Gareth wiped his hands on a rag and peeked into the bucket that had been sitting on the side for about ten minutes. He leaned in and put his hand into the blood. There was a small glob of gold coating his fingers.
“That’s two hundred and seventy-three gold,” he said, showing Arcen the small patch clinging to his forefinger.
Doesn’t sound like a lot of Aura.
Arcen had been firing off thousands per each skill with no regard for his Aura. Two hundred may as well have been free at the rate he was depleting his reserve. “Doesn’t sound like a lot, to be honest,” he said, looking up at Gareth.
“That’s true. So, one gold is five Aura,” Gareth said, rubbing his fingers together. “And one Gold is three dollars and twenty-five cents outside of towers.”
Woah! You can sell that outside?!
“How big is one gold?”
“About one cubic millimeter,” He demonstrated by separating a tiny droplet that was clearly much larger than what he said. “Exact measurements doesn’t matter. If you have gold on your skin, the tower will tell you exactly how much you have. You really have to remember the numbers I said though, one gold, five Aura, three dollars and twenty-five cents.“
Gareth shoved his finger into his mouth. His lips quivered as his body absorbed the meager glob of gold.
“1,365 Aura. I’ll try to fix your leg with a Restore.” He said, crouching next to Arcen’s bandaged legs.
A burst of light flashed across Arcen’s ankle like a rust removing laser. The pain vanished almost immediately. Gareth checked his foot by rotating it every which way. It was as if his ankle went back in time before the flower deer battered it against rocks and trees. Arcen didn’t think such a low amount of Aura could do something so medically significant.

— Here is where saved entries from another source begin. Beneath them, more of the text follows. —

(* ===== verification/MatrasOps.v ===== *)
(** * The operations on blocks of [Matras]

    What [matras_touch], [matras_alloc], [matras_dealloc] and the reservation of
    extents do to the invariant. *)
From S2P Require Import Prelude Util Bytes Matras MatrasTree MatrasInv.

Section Ops.
Context {E : Type} `{!ExtentAllocator E} {einv : Z -> E -> list Z -> Prop} `{!ExtentLaws einv}.
Context (lp lk lb : Z) (Hlp : 1 <= lp) (Hlk : 0 <= lk) (Hlb : 0 <= lb) (Hes : lk + lb = lp + 3) (H32 : lp + lk < 32) (Hes32 : lp + 3 < 32).
Local Abbreviation T f := (f lp lk lb Hlp Hlk Hlb Hes) (only parsing).
Local Abbreviation P := (2 ^ lp).
Local Abbreviation K := (2 ^ lk).
Local Abbreviation bs := (2 ^ lb).
Local Abbreviation es := (2 ^ (lp + 3)).
Local Abbreviation matras_state := (matras_state (E:=E)).
Local Abbreviation node := (node lp).
Local Abbreviation slot := (slot lp).
Local Abbreviation has := (has lp lk).
Local Abbreviation shares := (shares lp lk).
Local Abbreviation forest := (forest lp lk).
Local Abbreviation exts_ok := (exts_ok lp).
Local Abbreviation parent := (parent lp).
Local Abbreviation keeps := (keeps lp lk lb).
Local Abbreviation contents := (contents lp lk lb).
Local Abbreviation block := (block lp lk lb).
Local Abbreviation res := (res (einv:=einv) lp).
Local Abbreviation minv := (minv (einv:=einv) lp lk lb).
Local Abbreviation geo := (geo lp lk lb).

(** ** Copying an extent *)

Lemma reserved_apart R X q p a : exts_ok (R ++ X) -> q ∈ R -> p ∈ X -> p <= a < p + es -> a <> q.
Proof.
  intros Hx Hq Hp Ha ->. pose proof Hx as (Hnd & _). pose proof (pow2_pos (lp + 3) ltac:(lia)).
  assert (p = q) as ->.
  { apply (same_ext lp Hlp (R ++ X) p q q Hx); [apply elem_of_app; by right|apply elem_of_app; by left|done|lia]. }
  apply NoDup_app in Hnd as (_ & Hnd & _). by apply (Hnd q Hq).
Qed.

Lemma app_exts R X p : exts_ok (R ++ p :: X) -> (forall q, q ∈ R -> ~ p <= q < p + es) /\ exts_ok (p :: X).
Proof.
  intros Hx. split; [|by apply (exts_app_r lp R)]. intros q Hq Hin. by apply (reserved_apart R (p :: X) q p q Hx); [|left|..].
Qed.

Lemma copy_extent_spec s X R ext : res s X R -> ext ∈ X -> extent_size (inst s) = es ->
  exists p s', matras_copy_read_view_extent s ext = Some (p, s') /\
    ((p = NULL /\ R = [] /\ core s' = core s /\ res s' X []) \/
     exists R', 0 < p /\ core s' = core (set_mem s (memmove (mem s) p ext es)) /\ res s' (p :: X) R' /\ (length R <= length R' + 1)%nat).
Proof.
  intros Hr Hext Ees. unfold matras_copy_read_view_extent. destruct (alloc_extent_spec lp s X R Hr) as (p & s1 & -> & Ec & H).
  apply core_proj in Ec as (Eg & Eh & Eself & Ev & Em). destruct H as [(-> & -> & Hr1)|(R' & Hp & Hr1 & Hlen)].
  - cbn [Z.eqb negb]. eexists _, _. split; [done|]. left. split_and!; [done|done| |done]. unfold core. congruence.
  - rewrite (proj2 (Z.eqb_neq p NULL)) by lia. cbn [negb]. destruct (app_exts R' X p (res_exts lp _ _ _ Hr1)) as [Hres Hx1].
    assert (E1 : extent_size (inst s1) = es) by (unfold geom in Eg; congruence). rewrite E1, Em.
    rewrite memcpy_apart.
    2:{ right. destruct Hx1 as (Hnd & _ & Ha). apply NoDup_cons in Hnd as [Hnd _]. apply Ha; [left|by right|]. intros ->. done. }
    cbn [mbind option_bind]. eexists _, _. split; [done|]. right. exists R'. split_and!; [done| | |done].
    + unfold core. cbn [set_stats set_mem inst self views mem]. congruence.
    + apply (res_core lp (set_mem s1 (memmove (mem s) p ext es))); [|done|done|done]. apply (res_mem lp s1); [done|].
      intros q Hq. rewrite Em. apply memmove_outside. by apply Hres.
Qed.

(** ** A step of [matras_touch_no_check] *)

(** How the copy at a place is linked. *)
Definition link (s : matras_state) (w : place) : matras_state -> Z -> matras_state :=
  match w with
  | P1 => fun s e => set_head s (set_root (head (inst s)) e)
  | _ => fun s' e => store_ptr s' (slot (mem s) (root (head (inst s))) w) e
  end.

(** All views but the roots of the newest one are the same, with their contents. *)
Record evolves (s s' : matras_state) (ws : list (Z * Z)) : Prop := {
  ev_geom : geom (inst s') = geom (inst s);
  ev_self : self s' = self s;
  ev_views : views s' = views s;
  ev_head : head (inst s') = set_root (head (inst s)) (root (head (inst s')));
  ev_top : keeps (mem s) (mem s') (top s) (top s');
  ev_ws v : v ∈ ws -> keeps (mem s) (mem s') v v;
}.

Lemma evolves_refl s ws : evolves s s ws.
Proof. split; try done. by destruct (head (inst s)). Qed.

Lemma evolves_trans s1 s2 s3 ws : evolves s1 s2 ws -> evolves s2 s3 ws -> evolves s1 s3 ws.
Proof.
  intros [A1 A2 A3 A4 A5 A6] [B1 B2 B3 B4 B5 B6]. assert (Eh : head (inst s3) = set_root (head (inst s1)) (root (head (inst s3)))) by (rewrite B4 at 1; rewrite A4; done).
  split; [congruence|congruence|congruence|done| |].
  - intros id Hid. rewrite <- (A5 id Hid). apply B5. unfold top in *. rewrite A4. exact Hid.
  - intros v Hv id Hid. rewrite <- (A6 v Hv id Hid). by apply B6.
Qed.

Lemma evolves_core s s' ws : core s' = core s -> evolves s s' ws.
Proof.
  intros Hc. apply core_proj in Hc as (Eg & Eh & Es & Ev & Em). split; try done.
  - rewrite Eh. by destruct (head (inst s)).
  - unfold top. rewrite Eh, Em. done.
  - rewrite Em. done.
Qed.

Lemma geo_geom m m' : geom m' = geom m -> geo m -> geo m'.
Proof. intros Eg. injection Eg as E1 E2 E3 E4 E5 E6 E7. unfold MatrasInv.geo. by rewrite E1, E2, E3, E4, E5, E6, E7. Qed.

(** The result of a step at place [w]. *)
Record stepped (s s' : matras_state) (ws : list (Z * Z)) (w : place) (e : Z) : Prop := {
  sp_ev : evolves s s' ws;
  sp_node w' : has (top s).2 w' -> node (mem s') (top s').1 w' = if decide (w' = w) then e else node (mem s) (top s).1 w';
  sp_ws v w' : v ∈ ws -> has v.2 w' -> node (mem s') v.1 w' = node (mem s) v.1 w';
}.

Lemma minv_step s s' ads ws X R X' R' : minv s ads ws X R -> evolves s s' ws -> forest (mem s') (ws ++ [top s']) X' -> res s' X' R' -> minv s' ads ws X' R'.
Proof.
  intros [M1 M2 M3 M4 M5 M6] Hev Hf Hr. destruct Hev as [E1 E2 E3 E4 _ _]. split; [by apply (geo_geom (inst s))| |done|done| |].
  - apply (linked_core s); [done|done|done|by rewrite E4].
  - rewrite E4. cbn [set_root block_count]. injection E1 as _ _ Ec _ _ _ _. by rewrite Ec.
  - injection E1 as _ _ Ec _ _ _ _. by rewrite Ec.
Qed.

Lemma copied_step s ads ws0 pv X R w e s1 R' : minv s ads (ws0 ++ [pv]) X R -> has (top s).2 w -> has pv.2 w ->
  node (mem s) (top s).1 w = node (mem s) pv.1 w -> (w <> P1 -> ~ shares (mem s) pv (top s) (parent w)) ->
  core s1 = core (set_mem s (memmove (mem s) e (node (mem s) (top s).1 w) es)) -> res s1 (e :: X) R' ->
  minv (link s w s1 e) ads (ws0 ++ [pv]) (e :: X) R' /\ stepped s (link s w s1 e) (ws0 ++ [pv]) w e.
Proof.
  intros Hm Hw Hpw Esh Hpriv Hc Hr. set (ws := ws0 ++ [pv]) in *. pose proof (mi_forest _ _ _ _ _ _ _ _ Hm) as Hf.
  destruct (app_exts R' X e (res_exts lp _ _ _ Hr)) as [Hres Hx]. apply core_proj in Hc as (Eg & Eh & Es & Ev & Em). cbn [set_mem inst self views mem] in *.
  assert (Hh : top s ∈ ws ++ [top s]) by (apply elem_of_app; right; left).
  assert (Hpriv' : w <> P1 -> forall v, v ∈ ws -> ~ shares (mem s) v (top s) (parent w)).
  { intros Hne v Hv Hs. apply (Hpriv Hne). by apply (shares_prev lp lk (mem s) ws0 pv (top s) X v (parent w)). }
  assert (Hn0 : 0 < (top s).2) by (destruct (T has_parent _ _ (T has_parent _ _ Hw)) as [_ Hlt]; by destruct w).
  destruct (decide (w = P1)) as [->|Hne].
  - destruct (T copy_root (mem s) ws (top s).1 (top s).2 e X Hf Hx Hn0) as (Hf' & Hnode & Htop & Hws). cbn [MatrasTree.node] in Em.
    set (s' := link s P1 s1 e).
    assert (Em' : mem s' = memmove (mem s) e (top s).1 es) by (unfold s'; cbn [link set_head mem]; by rewrite Em).
    assert (Et' : top s' = (e, (top s).2)) by (unfold s', top; cbn [link set_head inst head set_root root block_count]; by rewrite Eh).
    assert (Hev : evolves s s' ws).
    { split; [done|done|done|unfold s'; cbn [link set_head inst head root set_root]; by rewrite Eh| |]; [rewrite Em', Et'; exact Htop|]. rewrite Em'. intros v Hv. apply (T keeps_frame). intros a. by apply (Hws v). }
    split.
    + apply (minv_step s s' ads ws X R (e :: X) R' Hm Hev); [rewrite Em', Et'; exact Hf'|by apply res_head].
    + split; [done|rewrite Em', Et'; exact Hnode|]. intros v w' Hv Hw'. rewrite Em'. apply (T uses_frame (mem s) _ v.1 v.2); [intros a; by apply (Hws v)|done].
  - destruct (T copy_slot (mem s) ws (top s).1 (top s).2 w e X Hf Hx Hw Hne (Hpriv' Hne)) as (Hf' & Hnode & Htop & Hws).
    set (s' := link s w s1 e). set (M' := poke _ _ _) in Hf', Hnode, Htop, Hws.
    assert (El : s' = store_ptr s1 (slot (mem s) (top s).1 w) e) by (unfold s'; by destruct w).
    assert (Em' : mem s' = M') by (rewrite El; cbn [store_ptr set_mem mem]; by rewrite Em).
    assert (Et' : top s' = top s) by (rewrite El; unfold top; cbn [store_ptr set_mem inst]; by rewrite Eh).
    assert (Hev : evolves s s' ws).
    { split; [by rewrite El|by rewrite El|by rewrite El|rewrite El; cbn [store_ptr set_mem inst]; rewrite Eh; by destruct (head (inst s))| |];
        [rewrite Em', Et'; exact Htop|]. rewrite Em'. intros v Hv. apply (T keeps_frame). intros a. by apply (Hws v). }
    split.
    + apply (minv_step s s' ads ws X R (e :: X) R' Hm Hev); [rewrite Em', Et'; exact Hf'|].
      rewrite El. apply (res_mem lp s1); [done|]. intros q Hq. apply poke_ne. apply not_eq_sym. pose proof (T has_parent _ _ Hw) as Hpar.
      destruct (T slot_offset (mem s) (top s).1 w (top s).2) as [Es0 Ho]; [by apply (fo_room _ _ _ _ _ Hf)|done|done|].
      apply (reserved_apart R' (e :: X) q (node (mem s) (top s).1 (parent w))); [by apply (res_exts lp s1)|done|right; by apply (fo_live _ _ _ _ _ Hf)|lia].
    + split; [done|rewrite Em', Et'; exact Hnode|]. intros v w' Hv Hw'. rewrite Em'. apply (T uses_frame (mem s) _ v.1 v.2); [intros a; by apply (Hws v)|done].
Qed.

(** Every extent in use belongs to a view. *)
Definition exact (M : memory) (vs : list (Z * Z)) (X : list Z) : Prop :=
  forall p, p ∈ X -> exists v w, v ∈ vs /\ has v.2 w /\ node M v.1 w = p.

I’ve got to use Restore sometime later then.
Gareth fixed his other leg as well. Likely using more Aura of his own. Arcen felt bad about hiding his Aura from the man when he was being so generous.

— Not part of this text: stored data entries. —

(** ** Unlinking *)

Lemma unlink_get (s : matras_state) v w nv : get_view s v = Some w -> get_view s (next_view w) = Some nv ->
  (prev_view w <> NULL -> exists pv, get_view s (prev_view w) = Some pv) -> v <> next_view w -> v <> prev_view w -> prev_view w <> next_view w ->
  exists s', unlink_view s v w = Some s' /\ rest s' = rest s /\
    forall a, get_view s' a = if v =? a then Some (set_next_view w NULL)
      else if (prev_view w =? a) && negb (a =? NULL) then (fun u => set_next_view u (next_view w)) <$> get_view s a
      else if next_view w =? a then Some (set_prev_view nv (prev_view w)) else get_view s a.
Proof.
  intros Hw Hnv Hpv D1 D2 D3. unfold unlink_view. rewrite Hnv. cbn [mbind option_bind]. set (s1 := put_view s (next_view w) _).
  assert (G1 : forall a, get_view s1 a = if next_view w =? a then Some (set_prev_view nv (prev_view w)) else get_view s a) by (intros a; unfold s1; by rewrite get_put).
  assert (Er1 : rest s1 = rest s) by (unfold s1; by rewrite rest_put). destruct (Z.eqb_spec (prev_view w) NULL) as [Hz|Hz]; cbn [negb mbind option_bind].
  - rewrite G1, (proj2 (Z.eqb_neq (next_view w) v)), Hw by done. cbn [mbind option_bind]. eexists. split; [done|]. split; [by rewrite rest_put|]. intros a. rewrite get_put, G1.
    destruct (Z.eqb_spec v a); [done|]. destruct (Z.eqb_spec (prev_view w) a) as [<-|]; [|done]. rewrite Hz. done.
  - destruct (Hpv Hz) as [pv Ep]. rewrite G1, (proj2 (Z.eqb_neq (next_view w) (prev_view w))), Ep by done. cbn [mbind option_bind].
    rewrite get_put, (proj2 (Z.eqb_neq (prev_view w) v)), G1, (proj2 (Z.eqb_neq (next_view w) v)), Hw by done. cbn [mbind option_bind].
    eexists. split; [done|]. split; [by rewrite !rest_put|]. intros a. rewrite !get_put, G1. destruct (Z.eqb_spec v a); [done|].
    destruct (Z.eqb_spec (prev_view w) a) as [<-|]; [|done]. rewrite (proj2 (Z.eqb_neq _ _)) by done. cbn. by rewrite Ep.
Qed.

Lemma lookup_del {A} (l1 l2 : list A) x j : (l1 ++ l2) !! j = (l1 ++ x :: l2) !! (if decide (j < length l1)%nat then j else S j).
Proof.
  case_decide as Hj; [by rewrite !lookup_app_l by lia|]. rewrite !lookup_app_r by lia. by replace (S j - length l1)%nat with (S (j - length l1)) by lia.
Qed.

Lemma lookup_same (l : list Z) i j a b : NoDup l -> l !! i = Some a -> l !! j = Some b -> (a =? b) = bool_decide (i = j).
Proof.
  intros Hnd Ha Hb. case_bool_decide as Hij.
  - subst j. rewrite Ha in Hb. injection Hb as <-. apply Z.eqb_refl.
  - apply Z.eqb_neq. intros ->. apply Hij. by apply (NoDup_lookup l i j b).
Qed.

(** The neighbours of a view. *)
Record around (s : matras_state) (a1 a2 : list Z) (v : Z) (w : matras_view) : Prop := {
  ar_view : get_view s v = Some w;
  ar_prev : prev_view w = prev_of (a1 ++ v :: a2) (length a1);
  ar_next : next_view w = next_of (self s) (a1 ++ v :: a2) (length a1);
  ar_prev_in k : length a1 = S k -> (a1 ++ v :: a2) !! k = Some (prev_view w);
  ar_prev_null : length a1 = 0%nat <-> prev_view w = NULL;
  ar_next_in : a2 <> [] -> (a1 ++ v :: a2) !! S (length a1) = Some (next_view w);
  ar_next_self : a2 = [] <-> next_view w = self s;
}.

Lemma linked_around (s : matras_state) a1 a2 v ws : linked s (a1 ++ v :: a2) ws -> exists w, around s a1 a2 v w /\ ws !! length a1 = Some (root w, block_count w).
Proof.
  intros HL. assert (Hi : (a1 ++ v :: a2) !! length a1 = Some v) by by apply list_lookup_middle. destruct (linked_get s _ ws _ v HL Hi) as (w & Hw & Hws & Hp & Hn).
  exists w. split; [|done]. assert (Hk : forall k, length a1 = S k -> (a1 ++ v :: a2) !! k = Some (prev_view w)).
  { intros k Ek. rewrite Hp, Ek. cbn. destruct (lookup_lt_is_Some_2 (a1 ++ v :: a2) k) as [b Hb]; [rewrite length_app; lia|]. by rewrite Hb. }
  assert (Hk2 : a2 <> [] -> (a1 ++ v :: a2) !! S (length a1) = Some (next_view w)).
  { intros Hne. rewrite Hn. unfold next_of. destruct (lookup_lt_is_Some_2 (a1 ++ v :: a2) (S (length a1))) as [b Hb]; [rewrite length_app; destruct a2; [done|cbn; lia]|]. by rewrite Hb. }
  split; try done; split.
  - intros E0. by rewrite Hp, E0.
  - intros E0. destruct (length a1) as [|k] eqn:El; [done|]. pose proof (Hk k eq_refl) as Hin. rewrite E0 in Hin. destruct (li_addr _ _ _ HL NULL); [right; by eapply list_elem_of_lookup_2|done].
  - intros ->. rewrite Hn. unfold next_of. by rewrite lookup_ge_None_2 by (rewrite length_app; cbn; lia).
  - intros Es. destruct a2 as [|b a2]; [done|]. destruct (li_self _ _ _ HL). rewrite <- Es. eapply list_elem_of_lookup_2. by apply Hk2.
Qed.

Lemma around_apart (s : matras_state) a1 a2 v w ws : linked s (a1 ++ v :: a2) ws -> around s a1 a2 v w ->
  v <> self s /\ next_view w <> NULL /\ v <> next_view w /\ v <> prev_view w /\ prev_view w <> next_view w.
Proof.
  intros HL [A1 A2 A3 A4 A5 A6 A7]. pose proof (li_nodup _ _ _ HL) as Hnd. assert (Hmid : (a1 ++ v :: a2) !! length a1 = Some v) by by apply list_lookup_middle.
  assert (Hin : v ∈ a1 ++ v :: a2) by (by eapply list_elem_of_lookup_2). assert (Hvs : v <> self s) by (intros ->; by apply (li_self _ _ _ HL)).
  assert (Hnn : next_view w <> NULL) by (destruct a2; [rewrite (proj1 A7) by done; apply (li_addr _ _ _ HL); left|apply (li_addr _ _ _ HL); right; eapply list_elem_of_lookup_2; by apply A6]).
  assert (Hat : forall i b, (a1 ++ v :: a2) !! i = Some b -> i <> length a1 -> v <> b) by (intros i b Hi Hne ->; apply Hne; by apply (NoDup_lookup _ _ _ _ Hnd Hi)).
  split_and!; [done|done|..].
  - destruct a2 as [|b a2]; [by rewrite (proj1 A7)|]. apply (Hat (S (length a1))); [by apply A6|lia].
  - destruct (length a1) as [|k] eqn:El; [rewrite (proj1 A5) by done; apply (li_addr _ _ _ HL); by right|]. apply (Hat k); [by apply A4|lia].
  - intros Ev. destruct (length a1) as [|k] eqn:El; [by apply Hnn; rewrite <- Ev; apply A5|]. pose proof (A4 k eq_refl) as Hk. destruct a2 as [|b a2].
    + apply (li_self _ _ _ HL). rewrite <- (proj1 A7 eq_refl), <- Ev. by eapply list_elem_of_lookup_2.
    + pose proof (A6 ltac:(done)) as Hn. rewrite <- Ev in Hn. pose proof (NoDup_lookup _ _ _ _ Hnd Hk Hn). lia.
Qed.

(** The views after [unlink_view]. *)
Definition unlinked (s s' : matras_state) (v : Z) (w nv : matras_view) : Prop :=
  forall a, get_view s' a = if v =? a then Some (set_next_view w NULL)
      else if (prev_view w =? a) && negb (a =? NULL) then (fun u => set_next_view u (next_view w)) <$> get_view s a
      else if next_view w =? a then Some (set_prev_view nv (prev_view w)) else get_view s a.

“Now you can try to stand,” Gareth said, standing up. ”It won’t help you to rush down twenty floors. You’ll just die. Be careful and gather more Aura as you go along.“
“Kill things like these?“ Arcen asked, pointing at the butchered carcasses. It didn’t seem too hard to do. A Detonate to the head could kill these things fast. He had to find a good spot to get the angle.
“Bigger. You’ll have to kill like three hundred of these to get the Aura that you need.”

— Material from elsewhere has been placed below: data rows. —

(* ===== verification/MatrasDestroy.v ===== *)
(** * Destruction in [Matras]

    The loops of [matras_destroy_read_view] and [matras_destroy] over the extents of
    a view, and what they leave. *)
From S2P Require Import Prelude Util Bytes Matras MatrasTree MatrasInv MatrasOps MatrasFree MatrasViews.

Section Destroy.
Context {E : Type} `{!ExtentAllocator E} {einv : Z -> E -> list Z -> Prop} `{!ExtentLaws einv}.
Context (lp lk lb : Z) (Hlp : 1 <= lp) (Hlk : 0 <= lk) (Hlb : 0 <= lb) (Hes : lk + lb = lp + 3) (H32 : lp + lk < 32) (Hes32 : lp + 3 < 32).
Local Abbreviation T f := (f lp lk lb Hlp Hlk Hlb Hes) (only parsing).
Local Abbreviation P := (2 ^ lp).
Local Abbreviation K := (2 ^ lk).
Local Abbreviation bs := (2 ^ lb).
Local Abbreviation es := (2 ^ (lp + 3)).
Local Abbreviation matras_state := (matras_state (E:=E)).
Local Abbreviation node := (node lp).
Local Abbreviation slot := (slot lp).
Local Abbreviation has := (has lp lk).
Local Abbreviation shares := (shares lp lk).
Local Abbreviation forest := (forest lp lk).
Local Abbreviation exts_ok := (exts_ok lp).
Local Abbreviation parent := (parent lp).
Local Abbreviation keeps := (keeps lp lk lb).
Local Abbreviation contents := (contents lp lk lb).
Local Abbreviation block := (block lp lk lb).
Local Abbreviation res := (res (einv:=einv) lp).
Local Abbreviation minv := (minv (einv:=einv) lp lk lb).
Local Abbreviation geo := (geo lp lk lb).

Local Abbreviation exact := (exact lp lk).
Local Abbreviation owns := (owns lp lk).
Local Abbreviation evolves := (evolves (E:=E) lp lk lb).
Local Abbreviation resized := (resized (E:=E) lp lk lb).



(** ** The places that a loop visits

    [sk] are the places it passes by, [n] is the number of blocks. *)
Section Places.
Context (sk : place -> bool) (n : Z).

Fixpoint doomed3 (k : nat) (x : Z) : list place :=
  match k with
  | O => []
  | S k => if start lp lk (P3 x) <? n then (if sk (P3 x) then [] else [P3 x]) ++ doomed3 k (x + 1) else []
  end.
Fixpoint doomed2 (k : nat) (i : Z) : list place :=
  match k with
  | O => []
  | S k =>
      if start lp lk (P2 i) <? n then
        (if sk (P2 i) then [] else doomed3 (Z.to_nat P) (i * P) ++ [P2 i]) ++ doomed2 k (i + 1)
      else []
  end.
Definition doomed : list place := doomed2 (Z.to_nat P) 0 ++ [P1].

Lemma elem_doomed3 k x w : w ∈ doomed3 k x <-> exists y, w = P3 y /\ x <= y < x + Z.of_nat k /\ y * K < n /\ sk (P3 y) = false.
Proof.
  pose proof (pow2_pos lk Hlk). revert x. induction k as [|k IH]; intros x; cbn [doomed3].
  - rewrite elem_of_nil. split; [done|]. intros (y & _ & Hy & _). lia.
  - cbn [start]. destruct (Z.ltb_spec (x * K) n) as [Hlt|Hge].
    + rewrite elem_of_app, IH. split.
      * intros [Hw|(y & -> & Hy & H1)]; [|exists y; split_and!; [done|lia|lia|by apply H1|by apply H1]].
        destruct (sk (P3 x)) eqn:Es; [by apply elem_of_nil in Hw|]. apply list_elem_of_singleton in Hw as ->. exists x. split_and!; [done|lia|lia|done|done].
      * intros (y & -> & Hy & H1 & H2). destruct (decide (y = x)) as [->|]; [left; rewrite H2; left|right]. exists y. split_and!; [done|lia|lia|done|done].
    + rewrite elem_of_nil. split; [done|]. intros (y & _ & Hy & H1 & _). nia.
Qed.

Arcen suddenly remembered something that he already killed. The flower was doing something almost exactly like what Gareth did with the bucket. It was grinding living things to a pulp. If there was any place that had gold, it had to be there. Not that he needed any of it. Arcen wasn’t going to get tower sick with his millions of Aura. He just needed a good excuse to get along with Gareth for a bit longer. He was too afraid of the floors below him and navigating them all alone.
“Wait, didn’t I kill that flower?” He asked.
“Sure did. That would’ve gotten you some gold. About a hundred thousand Aura worth.”
“Did you get the gold from the flower when you found me?”
“No, didn’t get the time. That’s a good place to start.”
Arcen pulled himself up with his legs. His left hand was stiff, but he could still use it if he bit through the pain. He stood up.
“Can you point me there?“
“Sure,” Gareth said, with a slight frown. Arcen followed him to the entrance of the cave. Gareth pointed towards the right, a small footpath worn down through the weeds. “It’s about a kilometer that way.”
further than I thought.
“I’ll go take a look then,” Arcen said, stepping out of the cave. It felt good to be walking again. Gareth stood with his arms crossed as he walked into the weeds. Arcen turned and waved. “I’ll probably come back this way.”
“Hey! Mr. Arcen, stop!” Gareth yelled. “You’re gonna die if you go there.”
Arcen turned around, surprised.
“So you’re really not fucking telling me how you got all those millions of Aura?” Gareth asked, rubbing his chin with a grin on his face.